Placed my daughter on the waiting list for the before and after care at her school (she will be entering grade 1) and have yet to get a response about her being accepted.

We decided after stbxw quit her last job (while I was off work due to my back) that she would become a SAHM .. wow what a mistake that was.

She wanted to move the kids to the country and change schools. I disagreed, took 3 months off work and have been trying to get them into day cares so I could go back to work. The best I was able to do is have my cousin watch them for July / August and hope they get in for September.


----------



## Posse (Jan 30, 2012)

I want the kids! said:


> She agreed but also said that is why she lets me do whatever with them on the weekend.... weekend stuff ...

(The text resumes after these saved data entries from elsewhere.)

(** * Carbuying: entity resolver and intent-to-vehicle scoring engine

    A shallow embedding of [backend/data/normalize.py] (listing to master-car
    resolution and the batch pass over the listings),
    [backend/scoring_engine.py] (multi-factor scoring and the ranking),
    [backend/database.py] (the catalog and the reference lookup) and the
    refinement rules of [backend/intent_engine.py], with the part of Python's
    [difflib.SequenceMatcher] that [similarity_score] calls.

    Conventions of the embedding:
    - Python [int] is [Z]; Python [float] is an exact rational [Q], so every
      statement about scores reads over the rationals and rounding of binary
      floating point is outside the model;
    - Python [str] is [string], each character being the code point of its
      number, so a string holds code points below U+0100; [upper], [lower],
      [strip] and [title] are Python's on these, except that [upper] and
      [title] leave U+00B5, U+00DF and U+00FF as they are (their upper-case
      forms are not one code point below U+0100), so what depends on the
      letter case of these, or of a code point that a [string] cannot hold,
      is stated for ASCII strings ([pystr.is_ascii]);
    - [func.upper] is computed by the database, which the source does not
      fix (the URL comes from the environment): the queries take it as
      [sql_upper];
    - a [set] of tags is a [gset string], a [dict] is a [gmap];
    - an exception is a value of [exception] carried by the [result] monad;
    - an f-string message is a constructor of [message] holding the
      interpolated values. *)

From Stdlib Require Import ZArith QArith Qabs Qminmax Lqa Lia String Ascii List.
From Stdlib Require Import DecimalString.
From stdpp Require Import gmap strings list fin_maps sorting.

#[local] Set Warnings "-notation-for-abbreviation".

Local Open Scope Z_scope.

(** ** Python string primitives *)

Module pystr.

Definition code (c : ascii) : Z := Z.of_N (N_of_ascii c).
Definition chr (z : Z) : ascii := ascii_of_N (Z.to_N z).

Definition between (lo hi : Z) (c : ascii) : bool :=
  (lo <=? code c) && (code c <=? hi).

(** [c.isupper()] and [c.islower()] below U+0100: the ASCII letters, the
    letters of the Latin-1 supplement (U+00D7 and U+00F7 are the
    multiplication and division signs), and the three lower-case code
    points U+00AA, U+00B5 and U+00BA. *)
Definition is_upper (c : ascii) : bool :=
  between 65 90 c || between 192 214 c || between 216 222 c.
Definition is_lower (c : ascii) : bool :=
  between 97 122 c || (code c =? 170) || (code c =? 181) || (code c =? 186)
  || between 223 246 c || between 248 255 c.
Definition is_cased (c : ascii) : bool := is_upper c || is_lower c.

(** [str.isspace] below U+0100: TAB, LF, VT, FF, CR, FS, GS, RS, US, the
    space, NEL (U+0085) and the no-break space (U+00A0). *)
Definition is_space (c : ascii) : bool :=
  between 9 13 c || between 28 32 c || (code c =? 133) || (code c =? 160).

(** The lower-case letters whose upper-case form is one code point below
    U+0100. *)
Definition has_upper (c : ascii) : bool :=
  between 97 122 c || between 224 246 c || between 248 254 c.

Definition upper_char (c : ascii) : ascii :=
  if has_upper c then chr (code c - 32) else c.
Definition lower_char (c : ascii) : ascii :=
  if is_upper c then chr (code c + 32) else c.

(** The code points below U+0080. *)
Definition is_ascii_char (c : ascii) : bool := code c <? 128.
Fixpoint is_ascii (s : string) : bool :=
  match s with
  | EmptyString => true
  | String c s' => is_ascii_char c && is_ascii s'
  end.

Fixpoint map_chars (f : ascii -> ascii) (s : string) : string :=
  match s with
  | EmptyString => EmptyString
  | String c s' => String (f c) (map_chars f s')
  end.

(** [s.upper()] and [s.lower()] *)
Definition upper (s : string) : string := map_chars upper_char s.
Definition lower (s : string) : string := map_chars lower_char s.

Fixpoint lstrip (s : string) : string :=
  match s with
  | EmptyString => EmptyString
  | String c s' => if is_space c then lstrip s' else s
  end.

Fixpoint rstrip (s : string) : string :=
  match s with
  | EmptyString => EmptyString
  | String c s' =>
      match rstrip s' with
      | EmptyString => if is_space c then EmptyString else String c EmptyString
      | r => String c r
      end
  end.

(** [s.strip()] *)
Definition strip (s : string) : string := rstrip (lstrip s).

(** [s.title()]: a cased character is upper-cased when the previous
    character is not cased and lower-cased when it is. *)
Fixpoint title_from (previous_is_cased : bool) (s : string) : string :=
  match s with
  | EmptyString => EmptyString
  | String c s' =>
      if is_cased c
      then String (if previous_is_cased then lower_char c else upper_char c)
                  (title_from true s')
      else String c (title_from false s')
  end.
Definition title (s : string) : string := title_from false s.

(** [re.sub(r'\s+', ' ', s)]: every maximal run of white space becomes one
    space. *)
Fixpoint collapse_from (in_run : bool) (s : string) : string :=
  match s with
  | EmptyString => EmptyString
  | String c s' =>
      if is_space c
      then (if in_run then collapse_from true s'
            else String " "%char (collapse_from true s'))
      else String c (collapse_from false s')
  end.
Definition collapse_spaces (s : string) : string := collapse_from false s.
Definition label_visible (st : World) (w : nat) : bool :=
  match heap st !! w with
  | Some o => match text o with Some b => b_visible b | None => false end
  | None => false
  end.

Definition under_mouse (st : World) (w : nat) : bool :=
  match heap st !! w with
  | Some o => match input_widget o with Some i => in_underMouse i | None => false end
  | None => false
  end.

Definition label_text (st : World) (w : nat) : option string :=
  o ← heap st !! w; b ← text o; Some (b_text b).

Definition input_control (st : World) (w : nat) : option control :=
  o ← heap st !! w; i ← input_widget o; Some (in_control i).

Definition input_time (st : World) (w : nat) : option QTime :=
  match input_control st w with
  | Some (CTime c) => Some (te_time c)
  | _ => None
  end.

Definition class_at (st : World) (w : nat) : option class := cls <$> heap st !! w.

(** The handler in place on the top-level widget [tw]. *)
Definition handler_of (st : World) (tw : nat) : handler :=
  default (OriginalMPE tw) (mousePressEvent st !! tw).

(** How many times a handler has been wrapped. *)
Fixpoint wraps (h : handler) : nat :=
  match h with
  | OriginalMPE _ => 0
  | PartialMPE _ _ original => S (wraps original)
  end.

(** ** Constructed widgets and well-formed worlds *)

Definition class_control (c : class) (k : control) : bool :=
  match c, k with
  | QSpinBox, CSpin _ | QLineEdit, CLine _ | QTimeEdit, CTime _ | QComboBox, CCombo _ => true
  | _, _ => false
  end.

(** The host class each of the four classes stores in [self.widget_]. *)
Definition host_class_of (c : class) : host_class :=
  match c with
  | QSpinBox => SpinBox_cls
  | QLineEdit => LineEdit_cls
  | QTimeEdit => TimeEdit_cls
  | QComboBox => ComboBox_cls
  end.

(** An object before [_createInputWidget] and [_createTextWidget]. *)
Definition bare (o : Obj) : Prop := input_widget o = None ∧ text o = None.

(** An object on which the base constructor has created both
    sub-widgets: the control is the one of the class, the suffix has
    passed its check, a QTimeEdit has its display format. *)
Definition ready (o : Obj) : bool :=
  match input_widget o, text o, suffix o with
  | Some i, Some b, Some sfx =>
      class_control (cls o) (in_control i) &&
      (isinstance_str sfx || is_False sfx) &&
      match cls o with
      | QTimeEdit => match _display_format o with Some _ => true | None => false end
      | _ => true
      end
  | _, _, _ => false
  end.

Definition widget_ready (st : World) (w : nat) : bool :=
  match heap st !! w with Some o => ready o | None => false end.

(** A constructed widget in label mode as the constructor leaves it. *)
Definition fresh_widget (o : Obj) : Prop :=
  ready o = true ∧ in_visible <$> input_widget o = Some false.

(** A well-formed world: identities below [next_id] only; every
    registered widget has been through the base constructor; an object
    that is not registered has no sub-widget yet. *)
Definition wf (st : World) : Prop :=
  (∀ w o, heap st !! w = Some o → (w < next_id st)%nat)
  ∧ (∀ w, w ∈ _registry st → ∃ o, heap st !! w = Some o ∧ ready o = true)
  ∧ (∀ w o, heap st !! w = Some o → w ∉ _registry st →
            input_widget o = None ∧ text o = None).

(** Two states of a widget that differ neither in what is shown, nor in
    the pointer, nor in being constructed. *)
Definition same_mode (o o' : Obj) : Prop :=
  cls o' = cls o
  ∧ ready o' = ready o
  ∧ (λ i, (in_visible i, in_underMouse i)) <$> input_widget o'
    = (λ i, (in_visible i, in_underMouse i)) <$> input_widget o
  ∧ b_visible <$> text o' = b_visible <$> text o.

Do you see a pattern your wife is trying to establish here?


----------



## I want the kids! (Apr 17, 2012)

UpNDown,
My WW is using a sitter already and I think I'll be able to use her but don't really want to. I don't have any family around so I'm not real sure what I will do. I'll figure it out one way or another though.

Posse,
Yeah I see and understand. We are fighting for custody. I told her early on I don't want to be a weekend Dad. She is F'ing with me I'm sure.

Today in the mail I get the electric bill that used to be paid by her credit card automatically and the last bill said it would be paid, well guess what, she dropped her card off the bill and it was never paid so now I'm late. I was real pissed about that. She isn't home yet but I plan to talk to her. I understand we are splitting but she doesn't have to be a b!tch about it.


----------



## Entropy3000 (May 11, 2011)

I want the kids! said:


> UpNDown,
> My WW is using a sitter already and I think I'll be able to use her but don't really want to. I don't have any family around so I'm not real sure what I will do. I'll figure it out one way or another though.
> 
> Posse,
> ...


She is banging another guy and exposing your daughter to a man who wants to see her and your wife nude at his home. And this is what makes her a b!tch? :scratchhead:


----------



## keko (Mar 21, 2012)

So she's running out of money.


----------



## I want the kids! (Apr 17, 2012)

entropy,
Not the only thing that makes her a b!tch but the most resent.


----------



## Entropy3000 (May 11, 2011)

I want the kids! said:


> entropy,
> Not the only thing that makes her a b!tch but the most resent.


Sigh. I thought the going to the OMs house and the nude behavior was an ongoing thing? This just seems like comparing a paper cut to having you leg cut off.


----------



## I want the kids! (Apr 17, 2012)

I see your point believe me. I just am having trouble legally doing anything about it.


----------